The only thing to report is how many lines of the data contain the word "cleaned".

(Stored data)
○ ○ ○

(* ===== verification/Paths.v ===== *)
(** * path/filepath on Unix

    [Clean], [Dir] and [Join] as the start-up code uses them
    (internal/app/tokens.go, internal/bootstrap/init.go,
    internal/store/sqlite/database.go).  A path is cleaned by a pass over its
    elements with a stack; the lemmas show that a cleaned path is the text of a
    list of elements, that cleaning it again changes nothing and that [Dir]
    drops the last element. *)

From S2P Require Import Prelude GoStrings.
From Stdlib Require Import Ascii.

Definition slash : ascii := "/".

Definition rooted (path : string) : bool := HasPrefix path "/".

(** [out] is the stack of the elements kept so far, the last one first. *)
Definition clean_step (root : bool) (out : list string) (elem : string) : list string :=
  if ((elem == "") || (elem == "."))%go then out
  else if (elem == "..")%go then
    match out with
    | [] => if root then [] else [elem]
    | top :: rest => if (top == "..")%go then elem :: out else rest
    end
  else elem :: out.

Definition components (path : string) : list string :=
  reverse (fold_left (clean_step (rooted path)) (Split path slash) []).

Definition render (root : bool) (cs : list string) : string :=
  if root then "/" +:+ Join cs "/"
  else match cs with [] => "." | _ => Join cs "/" end.

Definition Clean (path : string) : string := render (rooted path) (components path).

(** The part of a path up to its last slash. *)
Fixpoint after_slash (l : list ascii) : list ascii :=
  match l with
  | [] => []
  | c :: l' => if bool_decide (c = slash) then l else after_slash l'
  end.
Definition Dir (path : string) : string :=
  Clean (l2s (reverse (after_slash (reverse (s2l path))))).

(** filepath.Join of two elements. *)
Definition Join2 (a b : string) : string :=
  if (a == "")%go then if (b == "")%go then "" else Clean b
  else Clean (a +:+ "/" +:+ b).

(** ** The text of a list of elements *)

Abbreviation no_slash := (no_sep slash).
Definition ordinary (s : string) : Prop := no_slash s ∧ s ≠ "" ∧ s ≠ "." ∧ s ≠ "..".
(** What a cleaned path consists of. *)
Definition clean_list (root : bool) (cs : list string) : Prop :=
  ∃ n ds, cs = replicate n ".." ++ ds ∧ Forall ordinary ds ∧ (root = true → n = 0%nat).

Lemma clean_list_no_slash root cs : clean_list root cs → Forall no_slash cs.
Proof.
  intros (n & ds & -> & Hds & _). apply Forall_app; split.
  - apply Forall_replicate. unfold no_sep. cbn. set_solver.
  - eapply Forall_impl; [exact Hds|]. by intros s [].
Qed.

Lemma clean_list_nonempty root cs : clean_list root cs → Forall (λ c, c ≠ "") cs.
Proof.
  intros (n & ds & -> & Hds & _). apply Forall_app; split.
  - by apply Forall_replicate.
  - eapply Forall_impl; [exact Hds|]. by intros s (_ & H & _).
Qed.

Lemma clean_list_snoc_inv root cs c : clean_list root (cs ++ [c]) → clean_list root cs.
Proof.
  intros (n & ds & Heq & Hds & Hroot). destruct ds as [|d ds _] using rev_ind.
  - rewrite app_nil_r in Heq. destruct n as [|n]; [by destruct cs|].
    rewrite replicate_S_end in Heq. apply app_inj_tail in Heq as [-> _].
    exists n, []. rewrite app_nil_r. split_and!; [done|done|]. intros H. by specialize (Hroot H).
  - rewrite app_assoc in Heq. apply app_inj_tail in Heq as [-> _].
    exists n, ds. apply Forall_app in Hds as [Hds _]. done.
Qed.

(** ** Cleaning *)

Lemma fold_clean root cs out :
  Forall ordinary cs → fold_left (clean_step root) cs out = reverse cs ++ out.
Proof.
  revert out. induction cs as [|c cs IH]; intros out; [done|].
  intros [(_ & H1 & H2 & H3) Hcs]%Forall_cons. cbn [fold_left].
  unfold clean_step at 2. rewrite !bool_decide_eq_false_2 by done. cbn [orb].
  rewrite IH by done. by rewrite reverse_cons, <-app_assoc.
Qed.

Lemma fold_clean_up n out :
  Forall (λ c, c = "..") out →
  fold_left (clean_step false) (replicate n "..") out = replicate n ".." ++ out.
Proof.
  revert out. induction n as [|n IH]; intros out Hout; [done|]. cbn [replicate fold_left].
  assert (clean_step false out ".." = ".." :: out) as ->.
  { destruct out as [|o out]; [done|]. apply Forall_cons in Hout as [-> _]. done. }
  rewrite IH by (by constructor). change (".." :: out) with ([".."] ++ out).
  rewrite app_assoc, <-replicate_S_end. done.
Qed.

Lemma fold_clean_list root cs :
  clean_list root cs → fold_left (clean_step root) cs [] = reverse cs.
Proof.
  intros (n & ds & -> & Hds & Hroot). rewrite fold_left_app, reverse_app.
  destruct root.
  - rewrite (Hroot eq_refl). cbn [replicate fold_left]. by rewrite fold_clean.
  - rewrite fold_clean_up, app_nil_r, fold_clean by done. by rewrite reverse_replicate.
Qed.

Lemma clean_step_list root cs elem :
  no_slash elem → clean_list root cs →
  clean_list root (reverse (clean_step root (reverse cs) elem)).
Proof.
  intros Helem Hcs. unfold clean_step.
  destruct (decide (elem = "")) as [->|H1].
  { rewrite bool_decide_eq_true_2 by done. cbn [orb]. by rewrite reverse_involutive. }
  destruct (decide (elem = ".")) as [->|H2].
  { rewrite orb_comm, bool_decide_eq_true_2 by done. cbn [orb]. by rewrite reverse_involutive. }
  rewrite !(bool_decide_eq_false_2 (elem = _)) by done. cbn [orb].
  case_bool_decide as H3.
  - subst elem. destruct cs as [|c cs _] using rev_ind.
    + cbn. destruct root; [by exists 0%nat, []|by exists 1%nat, []].
    + rewrite reverse_snoc. case_bool_decide as Hc.
      * subst c. destruct Hcs as (n & ds & Heq & Hds & Hroot).
        destruct ds as [|d ds _] using rev_ind.
        -- rewrite app_nil_r in Heq. exists (S n), []. rewrite app_nil_r. split_and!; [|done|].
           ++ by rewrite !reverse_cons, reverse_involutive, Heq, replicate_S_end.
           ++ intros H. rewrite (Hroot H) in Heq. by destruct cs.
        -- rewrite app_assoc in Heq. apply app_inj_tail in Heq as [_ <-].
           apply Forall_app in Hds as [_ Hd]. rewrite Forall_singleton in Hd.
           by destruct Hd as (_ & _ & _ & Hd).
      * rewrite reverse_involutive. by eapply clean_list_snoc_inv.
  - rewrite reverse_cons, reverse_involutive. destruct Hcs as (n & ds & -> & Hds & Hroot).
    exists n, (ds ++ [elem]). rewrite <-app_assoc. split_and!; [done| |done].
    apply Forall_app; split; [done|]. by apply Forall_singleton.
Qed.

Lemma split_go_parts cur l : slash ∉ cur → Forall no_slash (split_go slash cur l).
Proof.
  revert cur. induction l as [|c l IH]; intros cur Hcur; cbn [split_go].
  - constructor; [|done]. unfold no_sep. rewrite String.list_ascii_of_string_of_list_ascii.
    by rewrite elem_of_reverse.
  - case_bool_decide as Hc.
    + constructor; [|apply IH; set_solver]. unfold no_sep.
      by rewrite String.list_ascii_of_string_of_list_ascii, elem_of_reverse.
    + apply IH. set_solver.
Qed.

Lemma components_clean path : clean_list (rooted path) (components path).
Proof.
  unfold components. generalize (split_go_parts [] (s2l path) ltac:(set_solver)).
  fold (Split path slash). generalize (rooted path) as root, (Split path slash) as l.
  intros root l Hl.
  assert (clean_list root (reverse (@nil string))) as H0 by (by exists 0%nat, []).
  revert H0. generalize (@nil string) as out.
  induction Hl as [|elem l Helem _ IH]; intros out Hout; [done|]. cbn [fold_left].
  apply IH. rewrite <-(reverse_involutive out) at 1. by apply clean_step_list.
Qed.

Lemma rooted_app s t : s ≠ "" → rooted (s +:+ t) = rooted s.
Proof.
  intros Hs. destruct s as [|a s]; [done|]. unfold rooted, HasPrefix.
  rewrite string_app_cons. cbn [String.prefix]. destruct (ascii_dec _ a); [|done].
  by destruct s; destruct t.
Qed.

Lemma render_nonempty root cs : clean_list root cs → render root cs ≠ "".
Proof.
  intros Hcs. pose proof (clean_list_nonempty _ _ Hcs) as Hne.
  destruct root; [done|]. destruct cs as [|c cs]; [done|].
  apply Forall_cons in Hne as [Hc _]. destruct c as [|a c]; [done|]. by destruct cs.
Qed.

Lemma rooted_render root cs : clean_list root cs → rooted (render root cs) = root.
Proof.
  intros Hcs. destruct root; [by apply (HasPrefix_app "/")|].
  pose proof (clean_list_no_slash _ _ Hcs) as Hns. pose proof (clean_list_nonempty _ _ Hcs) as Hne.
  unfold render. destruct cs as [|c cs]; [done|].
  apply Forall_cons in Hns as [Hc _]. apply Forall_cons in Hne as [Hne _].
  assert (rooted c = false) as Hroot.
  { destruct c as [|a c]; [done|]. unfold rooted, HasPrefix. cbn [String.prefix].
    destruct (ascii_dec _ a) as [<-|]; [|done]. destruct Hc. cbn. set_solver. }
  destruct cs; [exact Hroot|]. cbn [Join]. by rewrite rooted_app.
Qed.

Lemma components_text root cs text :
  rooted text = root → Split text slash = (if root then [""] else []) ++ cs →
  clean_list root cs → components text = cs.
Proof.
  intros Hr Hs Hcs. unfold components. rewrite Hr, Hs, fold_left_app.
  replace (fold_left (clean_step root) (if root then [""] else []) []) with (@nil string)
    by (by destruct root).
  by rewrite fold_clean_list, reverse_involutive.
Qed.

Lemma components_render root cs : clean_list root cs → components (render root cs) = cs.
Proof.
  intros Hcs. pose proof (rooted_render root cs Hcs) as Hr.
  pose proof (clean_list_no_slash _ _ Hcs) as Hns. destruct cs as [|c cs].
  - by destruct root.
  - apply (components_text root); [done| |done]. unfold render. destruct root.
    + change ("/" +:+ Join (c :: cs) "/") with ("" +:+ "/" +:+ Join (c :: cs) "/").
      by rewrite Split_sep, (Split_Join slash).
    + by rewrite (Split_Join slash).
Qed.

Lemma Clean_render root cs : clean_list root cs → Clean (render root cs) = render root cs.
Proof. intros Hcs. unfold Clean. by rewrite rooted_render, components_render. Qed.

Lemma Clean_idem path : Clean (Clean path) = Clean path.
Proof. apply Clean_render, components_clean. Qed.

(** ** Parent directories *)

Lemma after_slash_app l k : slash ∉ l → after_slash (l ++ slash :: k) = slash :: k.
Proof.
  induction l as [|c l IH]; intros Hl; cbn [app after_slash]; [by rewrite bool_decide_eq_true_2|].
  rewrite bool_decide_eq_false_2 by set_solver. apply IH. set_solver.
Qed.

Lemma after_slash_none l : slash ∉ l → after_slash l = [].
Proof.
  induction l as [|c l IH]; intros Hl; cbn [after_slash]; [done|].
  rewrite bool_decide_eq_false_2 by set_solver. apply IH. set_solver.
Qed.

Lemma Dir_slash s c : no_slash c → Dir (s +:+ "/" +:+ c) = Clean (s +:+ "/").
Proof.
  intros Hc. unfold Dir. rewrite !s2l_app. cbn [s2l String.list_ascii_of_string app].
  rewrite reverse_app, reverse_cons, <-app_assoc. cbn [app].
  rewrite after_slash_app by (by rewrite elem_of_reverse).
  f_equal. rewrite reverse_cons, reverse_involutive, l2s_app.
  by rewrite String.string_of_list_ascii_of_string.
Qed.

Lemma Dir_no_slash c : no_slash c → Dir c = ".".
Proof. intros Hc. unfold Dir. by rewrite after_slash_none by (by rewrite elem_of_reverse). Qed.

(** The directory of a cleaned path: without its last element. *)
Lemma Dir_render root cs c :
  clean_list root (cs ++ [c]) → Dir (render root (cs ++ [c])) = render root cs.
Proof.
  intros Hcs. pose proof (clean_list_snoc_inv _ _ _ Hcs) as Hcs'.
  pose proof (clean_list_no_slash _ _ Hcs) as Hns.
  apply Forall_app in Hns as [Hns Hc]. rewrite Forall_singleton in Hc.
  destruct cs as [|d cs].
  - cbn [app]. destruct root.
    + change (render true [c]) with ("" +:+ "/" +:+ c). by rewrite Dir_slash.
    + by apply Dir_no_slash.
  - assert (Clean (render root (d :: cs) +:+ "/") = render root (d :: cs)) as Hclean.
    { unfold Clean. assert (rooted (render root (d :: cs) +:+ "/") = root) as Hr.
      { rewrite rooted_app by (by apply render_nonempty). by apply rooted_render. }
      rewrite Hr. f_equal. unfold components. rewrite Hr.
      change "/" with ("/" +:+ "") at 1. rewrite Split_sep, fold_left_app.
      pose proof (components_render _ _ Hcs') as Hcomp. unfold components in Hcomp.
      rewrite rooted_render in Hcomp by done.
      change (Split "" slash) with [""]. cbn [fold_left]. exact Hcomp. }
    rewrite <-Hclean. destruct root; unfold render.
    + rewrite (Join_snoc slash) by done. rewrite <-string_app_assoc. by apply Dir_slash.
    + change ((d :: cs) ++ [c]) with (d :: cs ++ [c]). cbn [app].
      change (d :: cs ++ [c]) with ((d :: cs) ++ [c]). rewrite (Join_snoc slash) by done.
      by apply Dir_slash.
Qed.

Lemma Dir_render_nil root : Dir (render root []) = render root [].
Proof. by destruct root. Qed.

(** ** A name in a directory *)

Definition in_dir (dir name : string) : string :=
  (if HasSuffix dir "/" then dir else dir +:+ "/") +:+ name.

Lemma clean_list_snoc root cs name :
  clean_list root cs → ordinary name → clean_list root (cs ++ [name]).
Proof.
  intros (n & ds & -> & Hds & Hroot) Hname. exists n, (ds ++ [name]).
  rewrite <-app_assoc. split_and!; [done| |done]. apply Forall_app. by rewrite Forall_singleton.
Qed.

Lemma render_snoc root cs name :
  cs ≠ [] → render root (cs ++ [name]) = render root cs +:+ "/" +:+ name.
Proof.
  intros Hcs. unfold render. destruct root.
  - by rewrite (Join_snoc slash) by done.
  - destruct cs as [|c cs]; [done|]. cbn [app].
    change (c :: cs ++ [name]) with ((c :: cs) ++ [name]). by rewrite (Join_snoc slash) by done.
Qed.

Lemma no_slash_suffix s c : no_slash c → c ≠ "" → HasSuffix (s +:+ c) "/" = false.
Proof.
  intros Hc Hne. apply not_true_iff_false. intros [r Hr]%HasSuffix_spec.
  apply (f_equal (λ s, last (s2l s))) in Hr. rewrite !s2l_app, !last_app in Hr. cbn in Hr.
  destruct (last (s2l c)) as [a|] eqn:Ha.
  - injection Hr as ->. apply Hc. by apply last_Some_elem_of.
  - apply last_None in Ha. by destruct c.
Qed.

Lemma Clean_in_dir root cs name :
  clean_list root cs → ordinary name →
  Clean (in_dir (render root cs) name) = render root (cs ++ [name]).
Proof.
  intros Hcs Hname. pose proof (clean_list_snoc _ _ _ Hcs Hname) as Hcs'.
  pose proof Hname as (Hns & Hne & _).
  destruct cs as [|c cs _] using rev_ind; [destruct root|].
  - rewrite <-(Clean_render true _ Hcs'). done.
  - change (in_dir (render false []) name) with ("." +:+ "/" +:+ name). unfold Clean.
    assert (rooted ("." +:+ "/" +:+ name) = false) as Hr by reflexivity.
    rewrite Hr. f_equal. unfold components. rewrite Hr.
    rewrite Split_sep, (Split_none _ name) by done. change (Split "." slash) with ["."].
    rewrite fold_left_app. cbn [fold_left]. change (clean_step false [] ".") with (@nil string).
    pose proof (fold_clean_list false [name] Hcs') as Hf. cbn [fold_left] in Hf. by rewrite Hf.
  - rewrite <-(Clean_render _ _ Hcs'), (render_snoc _ (cs ++ [c])) by (by destruct cs).
    unfold in_dir. pose proof (clean_list_no_slash _ _ Hcs) as Hs.
    pose proof (clean_list_nonempty _ _ Hcs) as He.
    rewrite Forall_app, Forall_singleton in Hs, He. destruct Hs as [_ Hs], He as [_ He].
    assert (∃ s, render root (cs ++ [c]) = s +:+ c) as [s Hs'].
    { destruct cs as [|d cs]; [by destruct root; [exists "/"|exists ""]|].
      rewrite render_snoc by done. eexists (_ +:+ "/"). by rewrite string_app_assoc. }
    rewrite Hs', no_slash_suffix by done. by rewrite string_app_assoc.
Qed.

○ ○ ○

## RESULT OF THE EXERCISE
4